= TASK BRIEF =
Give again, exactly as written, each line of the material below starting at the line that contains "what follows from it. *)" and ending at the line that contains "(replicate 300 120%N)". Both ends count, and no other line does.
* * *
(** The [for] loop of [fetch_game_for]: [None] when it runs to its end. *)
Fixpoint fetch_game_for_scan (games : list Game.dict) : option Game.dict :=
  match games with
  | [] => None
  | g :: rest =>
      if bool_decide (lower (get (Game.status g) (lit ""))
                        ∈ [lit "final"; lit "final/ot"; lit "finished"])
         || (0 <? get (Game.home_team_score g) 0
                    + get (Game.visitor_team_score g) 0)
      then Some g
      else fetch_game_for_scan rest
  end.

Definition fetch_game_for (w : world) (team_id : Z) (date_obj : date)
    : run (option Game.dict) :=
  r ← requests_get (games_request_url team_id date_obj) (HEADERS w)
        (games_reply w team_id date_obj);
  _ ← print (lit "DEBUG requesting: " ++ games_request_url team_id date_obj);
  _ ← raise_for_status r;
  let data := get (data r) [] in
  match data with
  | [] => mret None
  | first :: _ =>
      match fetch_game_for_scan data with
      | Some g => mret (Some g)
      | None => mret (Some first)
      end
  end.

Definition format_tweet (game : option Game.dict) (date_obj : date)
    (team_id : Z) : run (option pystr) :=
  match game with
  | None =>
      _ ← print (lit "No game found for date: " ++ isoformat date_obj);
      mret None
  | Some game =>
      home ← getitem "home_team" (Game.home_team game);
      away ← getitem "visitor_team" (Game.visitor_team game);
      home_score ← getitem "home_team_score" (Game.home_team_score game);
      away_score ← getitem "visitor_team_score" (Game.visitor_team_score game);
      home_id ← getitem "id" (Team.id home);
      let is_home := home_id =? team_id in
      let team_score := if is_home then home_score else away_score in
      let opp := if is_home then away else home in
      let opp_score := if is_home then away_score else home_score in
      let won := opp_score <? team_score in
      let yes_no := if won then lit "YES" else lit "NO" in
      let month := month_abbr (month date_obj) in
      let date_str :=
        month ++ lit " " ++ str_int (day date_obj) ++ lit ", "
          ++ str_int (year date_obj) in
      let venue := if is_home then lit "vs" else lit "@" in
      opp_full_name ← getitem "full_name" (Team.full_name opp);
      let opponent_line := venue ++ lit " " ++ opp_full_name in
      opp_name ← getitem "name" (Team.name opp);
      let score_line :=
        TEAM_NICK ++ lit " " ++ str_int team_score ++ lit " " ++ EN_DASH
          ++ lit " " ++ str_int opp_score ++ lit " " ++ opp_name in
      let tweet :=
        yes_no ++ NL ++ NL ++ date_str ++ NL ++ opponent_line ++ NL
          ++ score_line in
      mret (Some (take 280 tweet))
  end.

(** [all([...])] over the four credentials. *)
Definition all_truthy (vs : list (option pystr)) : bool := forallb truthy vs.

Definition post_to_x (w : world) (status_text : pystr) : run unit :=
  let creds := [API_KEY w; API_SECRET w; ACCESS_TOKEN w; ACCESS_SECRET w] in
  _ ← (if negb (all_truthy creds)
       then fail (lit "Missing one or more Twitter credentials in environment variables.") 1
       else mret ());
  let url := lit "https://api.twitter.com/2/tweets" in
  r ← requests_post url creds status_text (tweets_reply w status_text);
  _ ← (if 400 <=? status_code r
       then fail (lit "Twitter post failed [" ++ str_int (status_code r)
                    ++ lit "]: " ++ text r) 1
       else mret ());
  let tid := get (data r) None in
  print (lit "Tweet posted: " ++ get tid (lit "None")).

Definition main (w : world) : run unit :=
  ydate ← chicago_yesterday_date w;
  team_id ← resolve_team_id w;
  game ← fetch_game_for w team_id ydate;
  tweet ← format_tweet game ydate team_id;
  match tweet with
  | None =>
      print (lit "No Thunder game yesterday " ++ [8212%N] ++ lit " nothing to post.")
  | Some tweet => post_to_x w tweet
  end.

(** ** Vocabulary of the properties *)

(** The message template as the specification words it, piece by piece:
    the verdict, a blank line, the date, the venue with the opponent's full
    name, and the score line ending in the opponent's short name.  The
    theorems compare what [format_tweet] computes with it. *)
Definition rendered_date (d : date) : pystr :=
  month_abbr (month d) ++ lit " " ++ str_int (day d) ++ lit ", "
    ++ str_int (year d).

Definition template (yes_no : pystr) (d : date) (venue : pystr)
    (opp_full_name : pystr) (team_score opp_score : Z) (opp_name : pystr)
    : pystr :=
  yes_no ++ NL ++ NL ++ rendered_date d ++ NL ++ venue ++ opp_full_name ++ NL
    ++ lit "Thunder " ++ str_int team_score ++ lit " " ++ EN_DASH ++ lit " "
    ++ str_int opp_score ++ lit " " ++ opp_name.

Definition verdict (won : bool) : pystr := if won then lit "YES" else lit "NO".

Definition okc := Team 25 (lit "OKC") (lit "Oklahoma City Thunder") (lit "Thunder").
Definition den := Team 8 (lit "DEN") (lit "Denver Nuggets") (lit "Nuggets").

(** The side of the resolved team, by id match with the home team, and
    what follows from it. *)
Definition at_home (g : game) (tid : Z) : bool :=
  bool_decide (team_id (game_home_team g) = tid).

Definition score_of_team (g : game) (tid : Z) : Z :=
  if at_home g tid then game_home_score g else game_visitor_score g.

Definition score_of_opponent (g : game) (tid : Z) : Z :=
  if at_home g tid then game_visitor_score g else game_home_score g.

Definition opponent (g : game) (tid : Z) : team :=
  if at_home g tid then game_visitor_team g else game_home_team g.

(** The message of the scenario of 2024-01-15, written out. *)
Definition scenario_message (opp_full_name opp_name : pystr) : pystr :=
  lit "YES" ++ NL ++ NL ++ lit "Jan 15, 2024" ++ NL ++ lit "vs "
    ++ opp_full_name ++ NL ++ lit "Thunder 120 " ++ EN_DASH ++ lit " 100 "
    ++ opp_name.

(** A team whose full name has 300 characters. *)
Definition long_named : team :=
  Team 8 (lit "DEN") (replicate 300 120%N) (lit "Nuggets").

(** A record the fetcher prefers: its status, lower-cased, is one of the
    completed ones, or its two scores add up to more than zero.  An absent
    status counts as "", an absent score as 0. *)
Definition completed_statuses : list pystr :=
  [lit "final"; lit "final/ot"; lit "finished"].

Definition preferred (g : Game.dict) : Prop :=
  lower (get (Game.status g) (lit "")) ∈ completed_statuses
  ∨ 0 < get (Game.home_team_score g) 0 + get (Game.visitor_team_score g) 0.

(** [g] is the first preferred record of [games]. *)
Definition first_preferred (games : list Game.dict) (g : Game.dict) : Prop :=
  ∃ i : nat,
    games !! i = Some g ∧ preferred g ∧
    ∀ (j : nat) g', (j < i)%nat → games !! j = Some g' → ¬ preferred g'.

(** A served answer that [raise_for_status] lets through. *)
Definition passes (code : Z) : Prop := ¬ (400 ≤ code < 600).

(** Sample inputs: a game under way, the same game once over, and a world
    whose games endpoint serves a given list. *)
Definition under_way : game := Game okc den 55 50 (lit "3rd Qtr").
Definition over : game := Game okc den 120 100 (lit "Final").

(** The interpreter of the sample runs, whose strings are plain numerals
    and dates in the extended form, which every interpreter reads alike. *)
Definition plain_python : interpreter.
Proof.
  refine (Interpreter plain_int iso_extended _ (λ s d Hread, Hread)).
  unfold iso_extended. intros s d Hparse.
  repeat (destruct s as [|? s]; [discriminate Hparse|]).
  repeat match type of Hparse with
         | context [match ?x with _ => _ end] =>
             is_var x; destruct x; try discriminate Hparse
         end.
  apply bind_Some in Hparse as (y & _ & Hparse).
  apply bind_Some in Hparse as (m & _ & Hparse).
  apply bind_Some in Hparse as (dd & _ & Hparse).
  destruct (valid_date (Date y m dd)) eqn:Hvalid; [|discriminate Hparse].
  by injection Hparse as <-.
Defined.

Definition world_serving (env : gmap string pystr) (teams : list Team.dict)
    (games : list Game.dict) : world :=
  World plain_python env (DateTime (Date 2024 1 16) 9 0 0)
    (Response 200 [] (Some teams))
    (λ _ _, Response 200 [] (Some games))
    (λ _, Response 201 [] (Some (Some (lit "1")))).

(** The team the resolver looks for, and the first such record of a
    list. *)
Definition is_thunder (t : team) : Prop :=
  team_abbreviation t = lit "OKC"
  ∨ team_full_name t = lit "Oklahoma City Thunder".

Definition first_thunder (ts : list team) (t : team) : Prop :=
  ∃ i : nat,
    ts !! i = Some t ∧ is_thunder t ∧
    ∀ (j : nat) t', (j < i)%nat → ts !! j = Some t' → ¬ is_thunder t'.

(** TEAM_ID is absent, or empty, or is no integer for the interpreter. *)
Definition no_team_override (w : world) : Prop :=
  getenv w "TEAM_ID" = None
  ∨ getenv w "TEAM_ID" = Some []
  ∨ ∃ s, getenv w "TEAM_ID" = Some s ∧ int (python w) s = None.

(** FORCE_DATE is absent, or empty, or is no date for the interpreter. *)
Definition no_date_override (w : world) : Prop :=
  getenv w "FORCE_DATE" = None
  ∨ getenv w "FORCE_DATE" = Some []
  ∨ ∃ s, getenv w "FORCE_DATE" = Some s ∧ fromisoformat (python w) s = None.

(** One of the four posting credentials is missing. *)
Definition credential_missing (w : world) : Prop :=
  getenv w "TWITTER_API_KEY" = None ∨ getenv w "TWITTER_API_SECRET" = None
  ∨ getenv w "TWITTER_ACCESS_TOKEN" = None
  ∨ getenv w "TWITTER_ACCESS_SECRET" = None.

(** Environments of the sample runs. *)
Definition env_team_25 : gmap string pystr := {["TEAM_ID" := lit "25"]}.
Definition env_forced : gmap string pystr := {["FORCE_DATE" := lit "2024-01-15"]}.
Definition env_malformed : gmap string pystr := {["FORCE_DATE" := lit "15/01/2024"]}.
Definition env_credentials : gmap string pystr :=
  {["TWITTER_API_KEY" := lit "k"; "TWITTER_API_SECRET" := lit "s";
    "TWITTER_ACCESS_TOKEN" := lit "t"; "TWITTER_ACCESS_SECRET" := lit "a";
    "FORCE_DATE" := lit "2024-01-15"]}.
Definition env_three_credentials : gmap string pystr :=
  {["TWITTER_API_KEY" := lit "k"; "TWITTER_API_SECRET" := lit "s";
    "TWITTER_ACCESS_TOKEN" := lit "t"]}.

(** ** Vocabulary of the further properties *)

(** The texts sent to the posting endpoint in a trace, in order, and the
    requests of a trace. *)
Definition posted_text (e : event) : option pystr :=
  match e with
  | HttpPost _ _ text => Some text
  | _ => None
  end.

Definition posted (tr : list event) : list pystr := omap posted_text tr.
* * *
= FINISHED EXERCISE =
    what follows from it. *)
Definition at_home (g : game) (tid : Z) : bool :=
  bool_decide (team_id (game_home_team g) = tid).

Definition score_of_team (g : game) (tid : Z) : Z :=
  if at_home g tid then game_home_score g else game_visitor_score g.

Definition score_of_opponent (g : game) (tid : Z) : Z :=
  if at_home g tid then game_visitor_score g else game_home_score g.

Definition opponent (g : game) (tid : Z) : team :=
  if at_home g tid then game_visitor_team g else game_home_team g.

(** The message of the scenario of 2024-01-15, written out. *)
Definition scenario_message (opp_full_name opp_name : pystr) : pystr :=
  lit "YES" ++ NL ++ NL ++ lit "Jan 15, 2024" ++ NL ++ lit "vs "
    ++ opp_full_name ++ NL ++ lit "Thunder 120 " ++ EN_DASH ++ lit " 100 "
    ++ opp_name.

(** A team whose full name has 300 characters. *)
Definition long_named : team :=
  Team 8 (lit "DEN") (replicate 300 120%N) (lit "Nuggets").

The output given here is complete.